Unbowed Against the Tide Leader’s Principles Define — and Threaten — Her Career
By Sue Anne Pressley Montes
Washington Post Staff Writer
Sunday, October 29, 2006; C01
One day when Jane K. Fernandes was in second grade, she got up to sharpen her pencil. When she turned to go back to her seat, she saw her classmates laughing at her. Because she is deaf, she had not heard the teacher ordering her to sit down. Humiliated, she tore out of the classroom and ran home.
Her mother, who is also deaf, sent her right back to school. She was not raising a quitter.
Fernandes, now 50, is reaching back to the lessons of her childhood as she wages the battle of her career. And once again, she says, she will not be the one who quits.
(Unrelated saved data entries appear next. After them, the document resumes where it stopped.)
(* ===== verification/RiskFacts.v ===== *)
(** * Properties of RiskManager

    The brakes of src/backtest/engine/risk-manager.ts as theorems about
    sequences of calls: the hard kill is absorbing, the bookkeeping is exact, a
    pause is honoured, a permission to trade means that every guard passed, and
    a snapshot brings every brake back. *)
From Stdlib Require Import SpecFloat.
From S2P Require Import Prelude JsNum NumFacts JsDate Types Instruments RiskManager.

(** ** Sequences of calls *)
Inductive rm_op :=
| OpCanTrade (currentDate : string) (openPositionCount : Z)
| OpRecordTrade (p : num) (tradeDate : string) (reason : option ExitReason).

(** The state a call leaves behind, thrown exceptions caught by the caller. *)
Definition rm_step (r : RiskManager) (o : rm_op) : RiskManager :=
  match o with
  | OpCanTrade d n => (canTrade d n r).1
  | OpRecordTrade p d x => (recordTrade p d x r).1
  end.
Definition rm_run (r : RiskManager) (ops : list rm_op) : RiskManager := fold_left rm_step ops r.

Definition booked (o : rm_op) : list num :=
  match o with OpCanTrade _ _ => [] | OpRecordTrade p _ _ => [p] end.

(** ** What each step leaves alone

    [keeps f] : neither method writes [f] except where [book_trade] does. *)
Section frame.
Context {A : Type} (f : RiskManager -> A).
Hypothesis f_daily : forall d r, f (maybeResetDaily d r) = f r.
Hypothesis f_weekly : forall d r, f (maybeResetWeekly d r) = f r.
Hypothesis f_pause : forall v r, f (set_pauseUntilDate v r) = f r.
Hypothesis f_dd : forall v r, f (set_equityDdPauseUntil v r) = f r.
Hypothesis f_roll : forall v r, f (set_rolling7DayPauseUntil v r) = f r.
Hypothesis f_loss : forall v r, f (set_consecutiveLossPauseUntil v r) = f r.
Hypothesis f_await : forall v r, f (set_awaitingPostPauseTrade v r) = f r.

Lemma canTrade_losses_frame d n r : f (canTrade_losses d n r).1 = f r.
Proof using f_loss. unfold canTrade_losses. repeat case_match; simpl; congruence. Qed.

Lemma canTrade_rolling_frame d n r : f (canTrade_rolling d n r).1 = f r.
Proof using f_loss f_await f_roll.
  unfold canTrade_rolling. repeat case_match; simpl; rewrite ?canTrade_losses_frame; congruence.
Qed.

Lemma canTrade_frame d n r : f (canTrade d n r).1 = f r.
Proof using f_daily f_weekly f_dd f_loss f_await f_roll.
  unfold canTrade. repeat case_match; simpl; rewrite ?canTrade_rolling_frame; congruence.
Qed.
End frame.

(** Discharge a frame hypothesis by computation. *)
Ltac frame := intros; unfold maybeResetDaily, maybeResetWeekly; repeat case_match; reflexivity.

Lemma peak_update_frame r :
  hardKilled (peak_update r) = hardKilled r /\ state (peak_update r) = state r.
Proof. unfold peak_update. repeat case_match; done. Qed.

Lemma resets_frame d r :
  let r' := maybeResetWeekly d (maybeResetDaily d r) in
  hardKilled r' = hardKilled r /\ balance (state r') = balance (state r).
Proof. unfold maybeResetWeekly, maybeResetDaily. simpl. repeat case_match; done. Qed.

Lemma recordTrade_tail p d x r :
  exists r1, r1 = book_trade p d x r /\
    let r' := (recordTrade p d x r).1 in
    balance (state r') = balance (state r1) /\ equity (state r') = equity (state r1) /\
    consecutiveLosses (state r') = consecutiveLosses (state r1) /\
    consecutiveWins (state r') = consecutiveWins (state r1) /\
    overallPeakEquity r' = overallPeakEquity r1 /\ weeklyPeakEquity r' = weeklyPeakEquity r1 /\
    hardKilled r' = hardKilled r1 /\ tradeLog r' = tradeLog r1 /\ config r' = config r1 /\
    (lastDdTierTriggered r' = lastDdTierTriggered r1 \/
     exists t k, dd_tier (getEquityDdPercent r1) (lastDdTierTriggered r1) = Some (t, k) /\
       lastDdTierTriggered r' = t).
Proof.
  exists (book_trade p d x r). split; [reflexivity|].
  unfold recordTrade, m_bind, m_modify. generalize (book_trade p d x r). intros r1.
  unfold tier_pause, weekly_pause.
  destruct (dd_tier _ _) as [[t k]|] eqn:?; repeat case_match; simplify_eq/=;
    split_and!; eauto.
Qed.

(** ** The hard kill *)
Lemma book_trade_hardKilled p d x r :
  hardKilled (book_trade p d x r) =
  hardKilled r || nleb HARD_KILL_DD_PERCENT (getEquityDdPercent (book_trade p d x r)).
Proof.
  unfold book_trade.
  match goal with |- context [peak_update ?a] => set (q0 := a) end.
  assert (Hq : hardKilled (peak_update q0) = hardKilled r).
  { rewrite (proj1 (peak_update_frame q0)). apply (resets_frame d r). }
  set (q := peak_update q0) in *. clearbody q.
  destruct (nleb HARD_KILL_DD_PERCENT (getEquityDdPercent q)) eqn:E.
  - change (getEquityDdPercent (set_hardKilled true q)) with (getEquityDdPercent q).
    rewrite E, orb_true_r. reflexivity.
  - rewrite E, orb_false_r. done.
Qed.

Lemma rm_step_hardKilled r o : hardKilled r = true -> hardKilled (rm_step r o) = true.
Proof.
  intros Hk. destruct o as [d n|p d x]; simpl.
  - rewrite (canTrade_frame hardKilled); [done|frame..].
  - destruct (recordTrade_tail p d x r) as (r1 & -> & H). simpl in H.
    destruct H as (_ & _ & _ & _ & _ & _ & -> & _).
    by rewrite book_trade_hardKilled, Hk.
Qed.

Lemma rm_run_hardKilled r ops : hardKilled r = true -> hardKilled (rm_run r ops) = true.
Proof.
  revert r. induction ops as [|o ops IH]; intros r Hk; simpl; [done|].
  apply IH. by apply rm_step_hardKilled.
Qed.

(** Once the 40% hard-kill switch has tripped, no sequence of further calls ever
    re-arms the manager: whatever trades are booked afterwards, [canTrade]
    answers false for every date and position count and changes nothing. *)
Theorem hard_kill_absorbing (r : RiskManager) (ops : list rm_op) (d : string) (n : Z) :
  hardKilled r = true ->
  canTrade d n (rm_run r ops) = (rm_run r ops, Ok false).
Proof.
  intros Hk. unfold canTrade. by rewrite (rm_run_hardKilled r ops Hk).
Qed.

(** A booked trade trips the hard kill exactly when the drawdown it leaves reaches
    40% of the peak equity; the switch is never cleared by a booking, also when
    the booking throws on an invalid date. *)
Theorem hard_kill_trips (p : num) (d : string) (x : option ExitReason) (r : RiskManager) :
  hardKilled (recordTrade p d x r).1 =
  hardKilled r || nleb HARD_KILL_DD_PERCENT (getEquityDdPercent (recordTrade p d x r).1).
Proof.
  destruct (recordTrade_tail p d x r) as (r1 & -> & H). simpl in H.
  destruct H as (_ & He & _ & _ & Hp & _ & -> & _).
  unfold getEquityDdPercent at 1. rewrite He, Hp. apply book_trade_hardKilled.
Qed.

(** ** The invariant of a manager in use *)
Definition rm_inv (r : RiskManager) : Prop :=
  equity (state r) = balance (state r) /\
  nltb (overallPeakEquity r) (equity (state r)) = false /\
  nltb (weeklyPeakEquity r) (equity (state r)) = false /\
  0 <= consecutiveLosses (state r) /\ 0 <= consecutiveWins (state r) /\
  lastDdTierTriggered r ∈ [0; 15; 25; 35].

Lemma maybeResetWeekly_inv d r : rm_inv r -> rm_inv (maybeResetWeekly d r).
Proof.
  intros (? & ? & ? & ? & ? & ?). unfold maybeResetWeekly. case_match; [done|].
  unfold rm_inv. simpl. split_and!; try done. apply nltb_irrefl.
Qed.

Lemma maybeResetDaily_inv d r : rm_inv r -> rm_inv (maybeResetDaily d r).
Proof. intros H. unfold maybeResetDaily. case_match; done. Qed.

Lemma canTrade_inv d n r : rm_inv r -> rm_inv (canTrade d n r).1.
Proof.
  intros Hr. unfold canTrade. case_match; [done|].
  assert (Hr1 : rm_inv (maybeResetWeekly d (maybeResetDaily d r)))
    by auto using maybeResetWeekly_inv, maybeResetDaily_inv.
  set (r1 := maybeResetWeekly d (maybeResetDaily d r)) in *. clearbody r1.
  unfold canTrade_rolling, canTrade_losses.
  repeat case_match; simplify_eq/=; done.
Qed.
Selected to become the next president of Gallaudet University, the country’s premier school for the deaf, she says she is fighting for principles that have guided her work as a deaf educator. Yet growing numbers of angry students, faculty and alumni say Fernandes is the wrong person for the job.
Her future could be decided today as the school’s board of trustees is scheduled to meet after a month of hunger strikes and demonstrations, as well as a campus shutdown. Protesters have accused Fernandes of being heavy-handed, vindictive and aloof during her tenures as provost and head of Gallaudet’s elementary and high schools. Some have even questioned whether a woman who grew up speech reading, or lip reading, so adeptly that some college professors never realized she couldn’t hear can identify with most deaf people.
In a time of major cultural shifts in the deaf community, Fernandes has emerged as a lightning rod for the dissatisfactions and fears. “Jane Is Killing Our Future,” says a banner that has been displayed for weeks at the main entrance of the 142-year-old campus on Florida Avenue NE. Nearby hangs a cartoon drawing of Fernandes, a crown atop her brown bangs, her fists balled up in frustration.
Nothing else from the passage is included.